● **INPUT FOR THIS TASK**
Lemma new_dir_ok p name uid path perm now :
  meta_ok (fl_dir p) → short (Some name) → short uid → meta_ok (new_dir p name uid path perm now).
Proof.
  intros (_ & Hu & Hg & Hs) Hn Huid. unfold sv_of in Hs. rewrite !list.Forall_cons in Hs. destruct Hs as (_ & ? & ? & _).
  unfold meta_ok. cbn. split_and!; [done | by destruct uid | done |]. by destruct uid; repeat constructor.
Qed.

Lemma createfile_ok w hs fp name uid perm now p :
  inv w hs → w_files w !! fp = Some p → short (Some name) → short uid →
  ∃ r w', createfile fp name uid perm now w = Ok (r, w') ∧
    match r with
    | inl _ => w' = w ∧ (Z.land (q_type (d_qid (fl_dir p))) QTDIR = 0 ∨ child w fp name ≠ None)
    | inr f => child w fp name = None ∧ w_files w !! f = None ∧ inv w' (Hfile f :: hs) ∧ w_rdirs w' = w_rdirs w ∧
        (∃ t, w_trees w !! fl_tree p = Some t ∧
           hier w' = <[f := (new_dir p name uid (t_qidgen t) perm now, Some fp, [], fl_tree p)]> (alter (add_child f) fp (hier w))) ∧
        ∃ c, ∀ d x, w_files w !! d = Some x → ∃ x', w_files w' !! d = Some x' ∧
          fl_filelist x' = fl_filelist x ++ (if decide (d = fp) then [(c, Some f)] else [])
    end.
Proof.
  intros Hi Hfp Hsname Hsuid. unfold createfile, getfile. rewrite Hfp. cbn [res_of_option mbind res_bind].
  case_decide as Hdir; [eexists (inl _), w; by auto |].
  rewrite (findname_ok w hs fp p name Hi Hfp). cbn [mbind res_bind].
  destruct (child w fp name) as [g|] eqn:Hch; [eexists (inl _), w; by auto |].
  unfold malloc. pose proof (iv_tree _ _ Hi) as Ht.
  set (w1 := w <| w_next := Pos.succ (w_next w) |>).
  assert (tree_ok w1) as Ht1 by by apply tree_ok_malloc.
  destruct (allocfile_ok w1 Ht1) as (f & w2 & -> & [Hfs Htr Hrd Hgone Hnew Hfree [Hn1 Hn2]]).
  destruct (tr_file _ Ht fp p Hfp) as ([_ _ _ _ (Hname & Huid & Hgid & Hshort) [t Htree]] & _ & _).
  rewrite (estrdup9p_ok (if uid is Some _ then uid else d_uid (fl_dir p))) by (by destruct uid). cbn [mbind res_bind].
  rewrite (estrdup9p_ok (d_gid (fl_dir p))) by done. cbn [mbind res_bind].
  rewrite (estrdup9p_ok (if uid is Some _ then uid else Some (str "unknown"))) by (by destruct uid). cbn [mbind res_bind]. cbn [w_trees update setfile]. rewrite Htr. change (w_trees w1) with (w_trees w). rewrite Htree.
  cbn [res_of_option mbind res_bind]. fold (new_dir p name uid (t_qidgen t) perm now).
  set (y := file0 <| fl_dir := _ |> <| fl_parent := Some fp |> <| fl_tree := fl_tree p |> <| fl_ref := 2 |>).
  eexists (inr f), _. split; [reflexivity |]. change (w_files w1) with (w_files w) in *.
  lazymatch goal with |- _ ∧ _ ∧ inv ?st _ ∧ _ => set (w' := st) end.
  assert (w_files w' = <[fp := p <| fl_ref := fl_ref p + 1 |> <| fl_filelist := fl_filelist p ++ [(w_next w, Some f)] |>
    <| fl_nchild := fl_nchild p + 1 |>]> (<[f := y]> (w_files w))) as Hfiles.
  { subst w'. cbn. by rewrite Hfs, insert_insert_eq. }
  assert (∀ t', t_root <$> w_trees w' !! t' = t_root <$> w_trees w !! t') as Htrees.
  { intros t'. subst w'. cbn. rewrite ?Htr. change (w_trees w1) with (w_trees w). destruct (decide (fl_tree p = t')) as [<- |].
    - by rewrite lookup_insert_eq, Htree.
    - by rewrite lookup_insert_ne. }
  assert (∀ g, g ∈ children p → name_of w g ≠ d_name (fl_dir y)) as Hnames by (intros g Hg; by eapply child_None).
  assert (fl_ref y = 2 ∧ fl_parent y = Some fp ∧ fl_filelist y = [] ∧ fl_tree y = fl_tree p ∧
    fl_nchild y = 0 ∧ fl_nxchild y = 0 ∧ fl_readers y = 0) as Hy by done.
  assert (w_rdirs w' = w_rdirs w) as Hrd' by exact Hrd.
  assert (w_next w ≤ w_next w < w_next w')%positive as Hcell by (change (w_next w') with (w_next w2); cbn in Hn1; lia).
  split_and!; [done | exact Hnew | | done | |].
  - eapply link_inv; try done. subst y. cbn. by apply new_dir_ok.
  - exists t. split; [done |]. exact (link_hier w fp f (w_next w) p y w' Hfp Hnew Hy Hfiles).
  - exists (w_next w). intros d x Hd. destruct (link_old w fp f (w_next w) p y w' Hfp Hnew Hy Hfiles d x Hd) as (x' & ? & _ & _ & _ & _ & _ & _ & ?). by exists x'.
Qed.

(** ** alloctree *)

(** A root takes nothing from the files that are there. *)
Section Root.
Context (w : world) (hs : list hold) (f t : addr) (y : File) (T : Tree) (w' : world).
Hypothesis Hi : inv w hs.
Hypothesis Hf : w_files w !! f = None.
Hypothesis Ht : w_trees w !! t = None.
Hypothesis HT : t_root T = f.
Hypothesis Hy : fl_ref y = 1 ∧ fl_parent y = Some f ∧ fl_filelist y = [] ∧ fl_tree y = t ∧
  fl_nchild y = 0 ∧ fl_nxchild y = 0 ∧ fl_readers y = 0.
Hypothesis Hmeta : meta_ok (fl_dir y).
Hypothesis Hfiles : w_files w' = <[f := y]> (w_files w).
Hypothesis Htrees : w_trees w' = <[t := T]> (w_trees w).
Hypothesis Hrd : w_rdirs w' = w_rdirs w.
Hypothesis Hle : (w_next w ≤ w_next w')%positive.
Hypothesis Hnext : (f < w_next w')%positive ∧ (t < w_next w')%positive.
Hypothesis Hfree : NoDup (w_free w') ∧ ∀ g, g ∈ w_free w' → w_files w !! g = None ∧ g ≠ f ∧ (g < w_next w')%positive.

Lemma root_old g x : w_files w !! g = Some x → w_files w' !! g = Some x.
Proof. intros Hg. by rewrite Hfiles, lookup_insert_ne by congruence. Qed.

Lemma root_case g x : w_files w' !! g = Some x → g = f ∧ x = y ∨ w_files w !! g = Some x.
Proof. rewrite Hfiles. intros [[<- <-] | [_ ?]]%lookup_insert_Some; auto. Qed.

Lemma root_tree s S : w_trees w !! s = Some S → w_trees w' !! s = Some S.
Proof. intros Hs. by rewrite Htrees, lookup_insert_ne by congruence. Qed.

Lemma root_linked g x : w_files w' !! g = Some x → linked w' g x.
Proof.
  intros [[-> ->] | Hg]%root_case.
  - destruct Hy as (_ & Hp & Hl & Htr & _). assert (children y = []) as Hch by (unfold children; by rewrite Hl).
    constructor; rewrite ?Hch; try done.
    + by intros d ?%list.elem_of_nil.
    + intros q. rewrite Hp. intros [= <-]. rewrite decide_True, Htrees, Htr, lookup_insert_eq by done. by exists T.
    + constructor.
    + by intros d d' ?%list.elem_of_nil.
    + rewrite Htrees, Htr, lookup_insert_eq. by eexists.
  - destruct (tr_file _ (iv_tree _ _ Hi) g x Hg) as ([Hgc Hgp Hgn Hgm Hgd [s Hgt]] & _).
    assert (∀ d, d ∈ children x → name_of w' d = name_of w d) as Hnm.
    { intros d Hd. destruct (Hgc d Hd) as (_ & z & Hz & _). unfold name_of. by rewrite (root_old d z Hz), Hz. }
    constructor; try done.
    + intros d Hd. destruct (Hgc d Hd) as (? & z & Hz & ?). split; [done |]. exists z. by split; [apply root_old |].
    + intros q Hq. specialize (Hgp q Hq). case_decide.
      * destruct Hgp as (t' & Ht' & ?). exists t'. by split; [apply root_tree |].
      * destruct Hgp as (z & Hz & ?). exists z. by split; [apply root_old |].
    + intros d d' Hd Hd'. rewrite !Hnm by done. by apply Hgm.
    + exists s. by apply root_tree.
Qed.

Lemma root_tree_ok : tree_ok w'.
Proof.
  pose proof (iv_tree _ _ Hi) as [Hfile Hroot Hfr Hrdn]. constructor.
  - intros g x Hx. split; [by apply root_linked |]. apply root_case in Hx as [[-> ->] | Hg].
    + split; [| apply Hnext]. destruct Hy as (_ & _ & Hl & _ & Hn & Hnx & _).
      constructor; unfold children; rewrite ?Hl, ?Hn, ?Hnx; try done; [constructor | by intros c ?%list.elem_of_nil].
    + destruct (Hfile g x Hg) as (_ & Hls & ?). split; [by apply (listed_same w _ x) | lia].
  - intros s S. rewrite Htrees. intros [[<- <-] | [_ HS]]%lookup_insert_Some.
    + split; [apply Hnext |]. exists y. rewrite HT, Hfiles, lookup_insert_eq. destruct Hy as (_ & -> & _ & -> & _). done.
    + destruct (Hroot s S HS) as (? & z & Hz & ?). split; [lia |]. exists z. by split; [apply root_old |].
  - split; [apply Hfree |]. intros g Hg. destruct (proj2 Hfree g Hg) as (Hnone & ? & ?). split; [| done].
    by rewrite Hfiles, lookup_insert_ne by done.
  - intros r rd. rewrite Hrd. intros Hrr. specialize (Hrdn r rd Hrr). lia.
Qed.

Lemma root_inv : inv w' hs.
Proof.
  pose proof Hi as [_ Href Hread Hhold Hrdir Hfl Hnd Hrm].
  assert (∀ h, h ∈ hs → hold_file h ≠ f) as Huh by (intros h Hh Heq; destruct (Hhold h Hh); congruence).
  constructor; try done; [apply root_tree_ok | | | | |].
  - intros g x [[-> ->] | Hg]%root_case; [| by apply Href]. rewrite refs_none by done.
    destruct Hy as (Hr & Hp & Hl & _). unfold parented, children. by rewrite Hp, Hr, Hl.
  - intros g x [[-> ->] | Hg]%root_case; [| by apply Hread]. rewrite refs_readers by (by apply refs_none). apply Hy.
  - intros h Hh. destruct (Hhold h Hh) as [x Hx]. exists x. by apply root_old.
  - intros h r Hh. rewrite Hrd. by apply Hrdir.
  - intros r g rd c x Hh. rewrite Hrd. intros Hrr Hc [[-> ->] | Hg]%root_case; [by destruct (Huh _ Hh) | by eapply Hfl].
Qed.
End Root.

Lemma alloctree_ok w hs uid gid mode user now :
  inv w hs → short uid → short gid → short user →
  ∃ t w' f T y, alloctree uid gid mode user now w = Ok (t, w') ∧ inv w' hs ∧ w_trees w' !! t = Some T ∧ t_root T = f ∧
    w_files w !! f = None ∧ w_files w' = <[f := y]> (w_files w) ∧ fl_parent y = Some f ∧ children y = [] ∧ fl_tree y = t ∧
    Z.land (q_type (d_qid (fl_dir y))) QTDIR ≠ 0 ∧ w_rdirs w' = w_rdirs w.
Proof.
  intros Hi Hsu Hsg Hsw. unfold alloctree, malloc. pose proof (iv_tree _ _ Hi) as Ht.
  set (w1 := w <| w_next := Pos.succ (w_next w) |>).
  assert (tree_ok w1) as Ht1 by by apply tree_ok_malloc.
  destruct (allocfile_ok w1 Ht1) as (f & w2 & -> & [Hfs Htr Hrd Hgone Hnew Hfree [Hn1 Hn2]]).
  set (u := if uid is Some _ then uid else if user is Some _ then user else Some (str "none")).
  assert (u ≠ None) as Hu by (subst u; by destruct uid, user).
  rewrite (estrdup9p_ok u) by done. cbn [mbind res_bind].
  rewrite (estrdup9p_ok (if gid is Some _ then gid else u)) by (by destruct gid). cbn [mbind res_bind].
  rewrite (estrdup9p_ok u) by done. cbn [mbind res_bind].
  eexists _, _, f, (mkTree f 0 1), _. split; [reflexivity |]. change (w_files w1) with (w_files w) in *.
  lazymatch goal with |- inv ?st _ ∧ _ => set (w' := st) end.
  assert (w_trees w !! w_next w = None) as Hnt.
  { destruct (w_trees w !! w_next w) as [T|] eqn:HT; [| done]. destruct (tr_root _ Ht _ T HT) as [? _]. lia. }
  assert (w_files w' = <[f := _]> (w_files w)) as Hfiles by (subst w'; cbn; by rewrite Hfs, insert_insert_eq).
  split_and!; try done; [| by cbn; rewrite lookup_insert_eq].
  eapply (root_inv w hs f (w_next w) _ (mkTree f 0 1) w'); try done.
  - by split_and!.
  - cbn. split_and!; [done.. | by destruct gid |].
    assert (short u) by (subst u; by destruct uid, user). repeat constructor; cbn; try done. by destruct gid.
  - subst w'. cbn. by rewrite Htr.
  - subst w'. cbn in Hn1 |- *. lia.
  - subst w'. cbn in Hn1, Hn2 |- *. lia.
Qed.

● **TASK OBJECTIVE**
Across the material above, count every line holding "Hroot" and write down only the number.

● **TASK ANSWER**
2